6°. Donc quand deux corps sont en équilibre, en vertu de la raison inverse de leur vîtesse & de leurs masses, si on augmente ou qu’on diminue si peu qu’on voudra la masse ou la vîtesse d’un des corps, il n’y aura plus d’équilibre. Il faut nécessairement supposer cette derniere proposition, pour démontrer la proposition ordinaire de l’équilibre dans le cas de l’incommensurabilité des masses, voyez page 39 de ma Dynamique ; car dans le cas des incommensurables on ne démontre que par la réduction à l’absurde ; & la seule absurdité à laquelle on puisse réduire ici, comme on le peut voir par la démonstration citée, c’est qu’une masse plus grande fait le même effet qu’une moindre avec la même vîtesse.

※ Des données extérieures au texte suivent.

(* ===== verification/Effects.v ===== *)
(** * Code with mutable state, errors and panics

    A state monad for functions that change local buffers: the outer [None] is a panic (an index out of
    range, [expect], [assert!]) or a loop that ran out of fuel; [Err] keeps the state reached so far, as
    buffers that outlive a failed call do. [wp] is total correctness: no panic, loops end, and the
    postcondition holds of the result, errors included. *)
From stdpp Require Import base numbers list sets.
From S2P Require Import Prelude.

Definition Eff (St Er A : Type) : Type := St → option (result Er A * St).

#[export] Instance eff_ret St Er : MRet (Eff St Er) := λ A a s, Some (Ok a, s).
#[export] Instance eff_bind St Er : MBind (Eff St Er) := λ A B f m s,
  match m s with
  | None => None
  | Some (Ok a, s) => f a s
  | Some (Err e, s) => Some (Err e, s)
  end.

Section ops.
Context {St Er : Type}.

Definition eff_gets {A} (f : St → A) : Eff St Er A := λ s, Some (Ok (f s), s).
Definition eff_modify (f : St → St) : Eff St Er unit := λ s, Some (Ok tt, f s).
(** [expect], an index, or any computation that may panic. *)
Definition eff_expect {A} (o : option A) : Eff St Er A := λ s, match o with Some a => Some (Ok a, s) | None => None end.
Definition eff_throw {A} (e : Er) : Eff St Er A := λ s, Some (Err e, s).
(** A change of the state that may panic. *)
Definition eff_update (f : St → option St) : Eff St Er unit := λ s, match f s with Some s => Some (Ok tt, s) | None => None end.

(** [for x in l { f(x)? }] *)
Fixpoint for_each {A} (f : A → Eff St Er unit) (l : list A) : Eff St Er unit :=
  match l with [] => mret tt | x :: l => _ ← f x; for_each f l end.

(** [for x in l { if f(x)? { return Ok(true) } } Ok(false)] *)
Fixpoint any_of {A} (f : A → Eff St Er bool) (l : list A) : Eff St Er bool :=
  match l with [] => mret false | x :: l => found ← f x; if (found : bool) then mret true else any_of f l end.

(** [while let Some(x) = pop() { f(x)? }] *)
Fixpoint drain {A} (pop : Eff St Er (option A)) (f : A → Eff St Er unit) (fuel : nat) : Eff St Er unit :=
  match fuel with
  | 0 => λ _, None
  | S fuel => next ← pop; match next with None => mret tt | Some x => _ ← f x; drain pop f fuel end
  end.
End ops.

(** ** Total correctness *)
Section wp.
Context {St Er : Type}.

Definition ewp {A} (m : Eff St Er A) (s : St) (Q : A → St → Prop) (E : Er → St → Prop) : Prop :=
  match m s with None => False | Some (Ok a, s') => Q a s' | Some (Err e, s') => E e s' end.

Implicit Types (s : St) (E : Er → St → Prop).

Lemma ewp_mono {A} (m : Eff St Er A) s (P Q : A → St → Prop) E F :
  ewp m s P E → (∀ a s', P a s' → Q a s') → (∀ e s', E e s' → F e s') → ewp m s Q F.
Proof. unfold ewp. intros H HQ HE. destruct (m s) as [[[a|e] s']|]; auto. Qed.

Lemma ewp_ret {A} (a : A) s Q E : Q a s → ewp (mret a) s Q E.
Proof. done. Qed.

Lemma ewp_bind {A B} (m : Eff St Er A) (f : A → Eff St Er B) s Q E :
  ewp m s (λ a s', ewp (f a) s' Q E) E → ewp (m ≫= f) s Q E.
Proof. unfold ewp, mbind, eff_bind. destruct (m s) as [[[a|e] s']|]; auto. Qed.

Lemma ewp_gets {A} (f : St → A) s Q E : Q (f s) s → ewp (eff_gets f) s Q E.
Proof. done. Qed.

Lemma ewp_modify f s Q E : Q tt (f s) → ewp (eff_modify f) s Q E.
Proof. done. Qed.

Lemma ewp_expect {A} (o : option A) a s (Q : A → St → Prop) E : o = Some a → Q a s → ewp (eff_expect o) s Q E.
Proof. intros ->. done. Qed.

Lemma ewp_throw {A} e s (Q : A → St → Prop) E : E e s → ewp (eff_throw e) s Q E.
Proof. done. Qed.

Lemma ewp_update f s s' Q E : f s = Some s' → Q tt s' → ewp (eff_update f) s Q E.
Proof. unfold ewp, eff_update. intros ->. done. Qed.

Lemma ewp_each {A} (f : A → Eff St Er unit) (I : list A → St → Prop) l s Q E :
  I [] s →
  (∀ pre x post s, l = pre ++ x :: post → I pre s → ewp (f x) s (λ _ s', I (pre ++ [x]) s') E) →
  (∀ s, I l s → Q tt s) →
  ewp (for_each f l) s Q E.
Proof.
  intros H0 Hstep HQ.
  cut (∀ suf pre s, l = pre ++ suf → I pre s → ewp (for_each f suf) s Q E); [intros H; by apply (H l [])|].
  induction suf as [|x suf IH]; intros pre s' Hl Hs; simpl.
  - rewrite app_nil_r in Hl. subst pre. by apply ewp_ret, HQ.
  - apply ewp_bind. eapply ewp_mono; [by eapply Hstep| |done].
    intros [] s2 Hs2. apply (IH (pre ++ [x])); [|done]. by rewrite <-app_assoc.
Qed.

(** A search whose tests leave the state alone and decide [P]. *)
Lemma ewp_any_of {A} (f : A → Eff St Er bool) (P : A → Prop) l s (Q : bool → St → Prop) E :
  (∀ x (R : bool → St → Prop), x ∈ l → (∀ r : bool, (r = true ↔ P x) → R r s) → ewp (f x) s R E) →
  (∀ r : bool, (r = true ↔ ∃ x, x ∈ l ∧ P x) → Q r s) →
  ewp (any_of f l) s Q E.
Proof.
  induction l as [|x l IH]; intros Hf HQ; simpl.
  { apply ewp_ret, HQ. split; [done|]. intros (? & H & _). by apply elem_of_nil in H. }
  apply ewp_bind, Hf; [set_solver|]. intros [] Hr.
  - apply ewp_ret, HQ. split; [|done]. intros _. exists x. split; [set_solver|by apply Hr].
  - apply IH; [intros; apply Hf; [set_solver|done]|].
    intros r Hr'. apply HQ. rewrite Hr'. split; intros (y & Hy & HP); exists y; (split; [|done]).
    + set_solver.
    + apply elem_of_cons in Hy as [->|]; [|done]. by apply Hr in HP.
Qed.

(** The measure counts the turns left: a turn that pops must decrease it. *)
Lemma ewp_drain {A} (pop : Eff St Er (option A)) (f : A → Eff St Er unit) (I : St → Prop) (measure : St → nat) fuel s Q E :
  I s → measure s < fuel →
  (∀ s, I s → ewp pop s (λ r s', match r with
     | None => Q tt s'
     | Some x => ewp (f x) s' (λ _ s2, I s2 ∧ measure s2 < measure s) E end) E) →
  ewp (drain pop f fuel) s Q E.
Proof.
  intros HI Hm Hstep. revert s HI Hm. induction fuel as [|fuel IH]; intros s HI Hm; [lia|]. simpl.
  apply ewp_bind. eapply ewp_mono; [by apply Hstep| |done].
  intros [x|] s1 H1; [|by apply ewp_ret].
  apply ewp_bind. eapply ewp_mono; [exact H1| |done]. intros [] s2 [HI2 Hm2]. apply IH; [done|lia].
Qed.
End wp.

(** One step of the code in front: the head operation is taken apart. *)
Ltac ewp_step :=
  match goal with
  | |- ewp (mbind _ _) _ _ _ => apply ewp_bind
  | |- ewp (mret _) _ _ _ => apply ewp_ret
  | |- ewp (eff_gets _) _ _ _ => apply ewp_gets
  | |- ewp (eff_modify _) _ _ _ => apply ewp_modify
  | |- ewp (eff_throw _) _ _ _ => apply ewp_throw
  end.
Ltac ewp_steps := repeat (ewp_step; cbv beta).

Il est assez singulier que pour démontrer une proposition nécessairement vraie, telle que celle de l’équilibre des masses en raison inverse des vîtesses, il faille absolument supposer cette autre proposition qui paroît moins nécessairement vraie ; qu’un corps en mouvement venant frapper un autre corps en repos, lui donnera nécessairement du mouvement. Cette connexion forcée n’est-elle pas une preuve que la seconde proposition est aussi nécessairement vraie que la premiere ? Il me semble que ce raisonnement n’est pas sans force, sur-tout si on le joint à celui de l’article 5 précédent.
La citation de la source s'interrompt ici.